Lemma braces_prefix b b' n k r :
  name_ok n -> name_ok k -> starts_with (braces b' k) (braces b n ++ r) = true -> b' = b /\ k = n.
Proof.
  intros [Hn0 Hn] [Hk0 Hk]. rewrite starts_with_spec. intros [r' H].
  destruct b, b'; unfold braces in H; cbn in H; rewrite <- ?app_assoc in H; cbn in H.
  - injection H as H. apply name_prefix in H as (-> & _); done.
  - destruct k as [|c k]; [done|]. cbn in H, Hk. injection H as <- _. done.
  - destruct n as [|c n]; [done|]. cbn in H, Hn. injection H as -> _. done.
  - injection H as H. apply name_prefix in H as (-> & _); done.
Qed.

Lemma spelling_in n tail :
  List.find (fun sp => starts_with sp tail) (spellings n)
  = if starts_with (braces true n) tail then Some (braces true n)
    else if starts_with (braces false n) tail then Some (braces false n) else None.
Proof. done. Qed.

Definition keys_ok (vs : values) : Prop := Forall (fun kv => name_ok kv.1) vs.

Lemma hit_braces vs b n r :
  keys_ok vs -> name_ok n ->
  hit vs (braces b n ++ r) = option_map (fun v => (length (braces b n), v)) (entry n vs).
Proof.
  intros Hvs Hn. induction Hvs as [|[k v] vs Hk _ IH]; [done|]. cbn [hit entry fst] in *.
  rewrite spelling_in. case_bool_decide as Hkn.
  - subst. assert (starts_with (braces b n) (braces b n ++ r) = true) as Hs by (apply starts_with_spec; eauto).
    destruct b; [by rewrite Hs|]. destruct (starts_with (braces true n) _) eqn:E; [|by rewrite Hs].
    by apply braces_prefix in E as [? _].
  - destruct (starts_with (braces true k) _) eqn:E1; [by apply braces_prefix in E1 as [_ ?]|].
    destruct (starts_with (braces false k) _) eqn:E2; [by apply braces_prefix in E2 as [_ ?]|]. done.
Qed.

Lemma braces_find b n r : find $"{{" (braces b n ++ r) = Some 0%nat.
Proof. by destruct b. Qed.

Lemma name_no_brace n : forallb name_char n = true -> no_brace n.
Proof.
  unfold no_brace, contains_char. induction n as [|c n IH]; [done|]. cbn. intros [Hc Hn]%andb_prop.
  rewrite (IH Hn), orb_false_r. destruct (ch "{" c) eqn:E; [|done]. apply ch_eq in E as <-. done.
Qed.

(** What is left of foreign braces after the two that open them. *)
Lemma foreign_rest b n r :
  name_ok n -> exists t, no_brace t /\ drop 2 (braces b n ++ r) = t ++ r /\ $"{{" ++ t = braces b n.
Proof.
  intros [_ Hn%name_no_brace]. exists (if b then $" " ++ n ++ $" }}" else n ++ $"}}").
  unfold no_brace, contains_char in *. destruct b; split_and!; try done; rewrite ?existsb_app, Hn; done.
Qed.

(** Placeholders are filled in once.  A template of text without braces, of known
    placeholders in either spelling and of other names in braces expands to that text, the
    placeholders' values and those braces as they stand; a value is not read again, whatever
    braces are in it. *)
Theorem expand_pieces (vs : values) (ps : list piece) :
  keys_ok vs -> Forall (piece_ok vs) ps ->
  expand (flat_map spell ps) vs = flat_map (meaning vs) ps.
Proof.
  intros Hvs Hps. unfold expand.
  assert (forall fuel, (length (flat_map spell ps) < fuel)%nat ->
            expand_from fuel (flat_map spell ps) vs = flat_map (meaning vs) ps) as H; [|apply H; lia].
  induction Hps as [|p ps Hp _ IH]; intros fuel; cbn [flat_map]; [by destruct fuel|].
  rewrite length_app. intros Hf. destruct p as [t|b n|b n]; cbn [spell meaning piece_ok] in *.
  - rewrite expand_text by done. f_equal. apply IH. lia.
  - destruct Hp as [v Hv]. assert (name_ok n) as Hn.
    { clear -Hvs Hv. induction Hvs as [|[k w] vs Hk _ IH]; [done|]. cbn in Hv.
      case_bool_decide; [by subst|by apply IH]. }
    destruct fuel as [|fuel]; [lia|]. cbn [expand_from]. rewrite braces_find, take_0, drop_0.
    change ([] ++ ?x) with x.
    rewrite hit_braces, Hv by done. cbn [option_map default]. rewrite drop_app_length. f_equal. apply IH.
    destruct b; cbn in Hf; lia.
  - destruct Hp as [Hn Hv], (foreign_rest b n (flat_map spell ps) Hn) as (t & Ht & Hd & Hb).
    destruct fuel as [|fuel]; [lia|]. cbn [expand_from]. rewrite braces_find, take_0, drop_0.
    change ([] ++ ?x) with x. rewrite hit_braces, Hv by done. cbn [option_map].
    rewrite Hd, expand_text, app_assoc, Hb by done. f_equal. apply IH. destruct b; cbn in Hf; lia.
Qed.
(** ** The floor, a field at a time *)

(** [out] with [notes] is [asked] raised to what [met] demands: it meets it, and it is
    changed, and told of, exactly where it did not. *)
Definition raised {A} (met : A -> Prop) (asked : A) (r : A * list Tightened) : Prop :=
  met r.1 /\ (r.2 = [] <-> met asked) /\ (r.1 = asked <-> met asked).

Definition bool_met (floor : option bool) (strong : bool) (v : option bool) : Prop :=
  floor = Some strong -> v = Some strong.
Definition seccomp_met (floor v : option Seccomp) : Prop :=
  floor = Some RuntimeDefault -> v = Some RuntimeDefault.
(** [none] is more than an allowlist; of two allowlists the floor's is the one. *)
Definition network_met (floor v : option Network) : Prop :=
  match floor with
  | Some NetNone => v = Some NetNone
  | Some (NetAllow p) => v = Some NetNone \/ v = Some (NetAllow p)
  | Some NetDefault | None => True
  end.
Definition user_met (floor v : option Z) : Prop := is_Some floor -> is_Some v.
Definition class_met (floor v : option str) : Prop := is_Some floor -> v = floor.

(** An envelope that is no weaker than the floor. *)
Record meets (floor s : IsolationSpec) : Prop := {
  m_seccomp : seccomp_met (seccomp floor) (seccomp s);
  m_read_only : bool_met (read_only_root_fs floor) true (read_only_root_fs s);
  m_privileges : bool_met (no_new_privileges floor) true (no_new_privileges s);
  m_capabilities : bool_met (drop_all_capabilities floor) true (drop_all_capabilities s);
  m_non_root : bool_met (run_as_non_root floor) true (run_as_non_root s);
  m_token : bool_met (service_account_token floor) false (service_account_token s);
  m_network : network_met (network floor) (network s);
  m_user : user_met (run_as_user floor) (run_as_user s);
  m_class : class_met (runtime_class floor) (runtime_class s) }.

Lemma stronger_bool_raised f asked floor strong :
  raised (bool_met floor strong) asked (stronger_bool f asked floor strong).
Proof.
  unfold raised, bool_met, stronger_bool. destruct floor as [[]|], strong, asked as [[]|]; cbn; naive_solver.
Qed.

════════════════════

--- YOUR OBJECTIVE ---
Once more and in full, please write out the listing above exactly.

--- RESULT ---
Lemma braces_prefix b b' n k r :
  name_ok n -> name_ok k -> starts_with (braces b' k) (braces b n ++ r) = true -> b' = b /\ k = n.
Proof.
  intros [Hn0 Hn] [Hk0 Hk]. rewrite starts_with_spec. intros [r' H].
  destruct b, b'; unfold braces in H; cbn in H; rewrite <- ?app_assoc in H; cbn in H.
  - injection H as H. apply name_prefix in H as (-> & _); done.
  - destruct k as [|c k]; [done|]. cbn in H, Hk. injection H as <- _. done.
  - destruct n as [|c n]; [done|]. cbn in H, Hn. injection H as -> _. done.
  - injection H as H. apply name_prefix in H as (-> & _); done.
Qed.

Lemma spelling_in n tail :
  List.find (fun sp => starts_with sp tail) (spellings n)
  = if starts_with (braces true n) tail then Some (braces true n)
    else if starts_with (braces false n) tail then Some (braces false n) else None.
Proof. done. Qed.

Definition keys_ok (vs : values) : Prop := Forall (fun kv => name_ok kv.1) vs.

Lemma hit_braces vs b n r :
  keys_ok vs -> name_ok n ->
  hit vs (braces b n ++ r) = option_map (fun v => (length (braces b n), v)) (entry n vs).
Proof.
  intros Hvs Hn. induction Hvs as [|[k v] vs Hk _ IH]; [done|]. cbn [hit entry fst] in *.
  rewrite spelling_in. case_bool_decide as Hkn.
  - subst. assert (starts_with (braces b n) (braces b n ++ r) = true) as Hs by (apply starts_with_spec; eauto).
    destruct b; [by rewrite Hs|]. destruct (starts_with (braces true n) _) eqn:E; [|by rewrite Hs].
    by apply braces_prefix in E as [? _].
  - destruct (starts_with (braces true k) _) eqn:E1; [by apply braces_prefix in E1 as [_ ?]|].
    destruct (starts_with (braces false k) _) eqn:E2; [by apply braces_prefix in E2 as [_ ?]|]. done.
Qed.

Lemma braces_find b n r : find $"{{" (braces b n ++ r) = Some 0%nat.
Proof. by destruct b. Qed.

Lemma name_no_brace n : forallb name_char n = true -> no_brace n.
Proof.
  unfold no_brace, contains_char. induction n as [|c n IH]; [done|]. cbn. intros [Hc Hn]%andb_prop.
  rewrite (IH Hn), orb_false_r. destruct (ch "{" c) eqn:E; [|done]. apply ch_eq in E as <-. done.
Qed.

(** What is left of foreign braces after the two that open them. *)
Lemma foreign_rest b n r :
  name_ok n -> exists t, no_brace t /\ drop 2 (braces b n ++ r) = t ++ r /\ $"{{" ++ t = braces b n.
Proof.
  intros [_ Hn%name_no_brace]. exists (if b then $" " ++ n ++ $" }}" else n ++ $"}}").
  unfold no_brace, contains_char in *. destruct b; split_and!; try done; rewrite ?existsb_app, Hn; done.
Qed.

(** Placeholders are filled in once.  A template of text without braces, of known
    placeholders in either spelling and of other names in braces expands to that text, the
    placeholders' values and those braces as they stand; a value is not read again, whatever
    braces are in it. *)
Theorem expand_pieces (vs : values) (ps : list piece) :
  keys_ok vs -> Forall (piece_ok vs) ps ->
  expand (flat_map spell ps) vs = flat_map (meaning vs) ps.
Proof.
  intros Hvs Hps. unfold expand.
  assert (forall fuel, (length (flat_map spell ps) < fuel)%nat ->
            expand_from fuel (flat_map spell ps) vs = flat_map (meaning vs) ps) as H; [|apply H; lia].
  induction Hps as [|p ps Hp _ IH]; intros fuel; cbn [flat_map]; [by destruct fuel|].
  rewrite length_app. intros Hf. destruct p as [t|b n|b n]; cbn [spell meaning piece_ok] in *.
  - rewrite expand_text by done. f_equal. apply IH. lia.
  - destruct Hp as [v Hv]. assert (name_ok n) as Hn.
    { clear -Hvs Hv. induction Hvs as [|[k w] vs Hk _ IH]; [done|]. cbn in Hv.
      case_bool_decide; [by subst|by apply IH]. }
    destruct fuel as [|fuel]; [lia|]. cbn [expand_from]. rewrite braces_find, take_0, drop_0.
    change ([] ++ ?x) with x.
    rewrite hit_braces, Hv by done. cbn [option_map default]. rewrite drop_app_length. f_equal. apply IH.
    destruct b; cbn in Hf; lia.
  - destruct Hp as [Hn Hv], (foreign_rest b n (flat_map spell ps) Hn) as (t & Ht & Hd & Hb).
    destruct fuel as [|fuel]; [lia|]. cbn [expand_from]. rewrite braces_find, take_0, drop_0.
    change ([] ++ ?x) with x. rewrite hit_braces, Hv by done. cbn [option_map].
    rewrite Hd, expand_text, app_assoc, Hb by done. f_equal. apply IH. destruct b; cbn in Hf; lia.
Qed.
(** ** The floor, a field at a time *)

(** [out] with [notes] is [asked] raised to what [met] demands: it meets it, and it is
    changed, and told of, exactly where it did not. *)
Definition raised {A} (met : A -> Prop) (asked : A) (r : A * list Tightened) : Prop :=
  met r.1 /\ (r.2 = [] <-> met asked) /\ (r.1 = asked <-> met asked).

Definition bool_met (floor : option bool) (strong : bool) (v : option bool) : Prop :=
  floor = Some strong -> v = Some strong.
Definition seccomp_met (floor v : option Seccomp) : Prop :=
  floor = Some RuntimeDefault -> v = Some RuntimeDefault.
(** [none] is more than an allowlist; of two allowlists the floor's is the one. *)
Definition network_met (floor v : option Network) : Prop :=
  match floor with
  | Some NetNone => v = Some NetNone
  | Some (NetAllow p) => v = Some NetNone \/ v = Some (NetAllow p)
  | Some NetDefault | None => True
  end.
Definition user_met (floor v : option Z) : Prop := is_Some floor -> is_Some v.
Definition class_met (floor v : option str) : Prop := is_Some floor -> v = floor.

(** An envelope that is no weaker than the floor. *)
Record meets (floor s : IsolationSpec) : Prop := {
  m_seccomp : seccomp_met (seccomp floor) (seccomp s);
  m_read_only : bool_met (read_only_root_fs floor) true (read_only_root_fs s);
  m_privileges : bool_met (no_new_privileges floor) true (no_new_privileges s);
  m_capabilities : bool_met (drop_all_capabilities floor) true (drop_all_capabilities s);
  m_non_root : bool_met (run_as_non_root floor) true (run_as_non_root s);
  m_token : bool_met (service_account_token floor) false (service_account_token s);
  m_network : network_met (network floor) (network s);
  m_user : user_met (run_as_user floor) (run_as_user s);
  m_class : class_met (runtime_class floor) (runtime_class s) }.

Lemma stronger_bool_raised f asked floor strong :
  raised (bool_met floor strong) asked (stronger_bool f asked floor strong).
Proof.
  unfold raised, bool_met, stronger_bool. destruct floor as [[]|], strong, asked as [[]|]; cbn; naive_solver.
Qed.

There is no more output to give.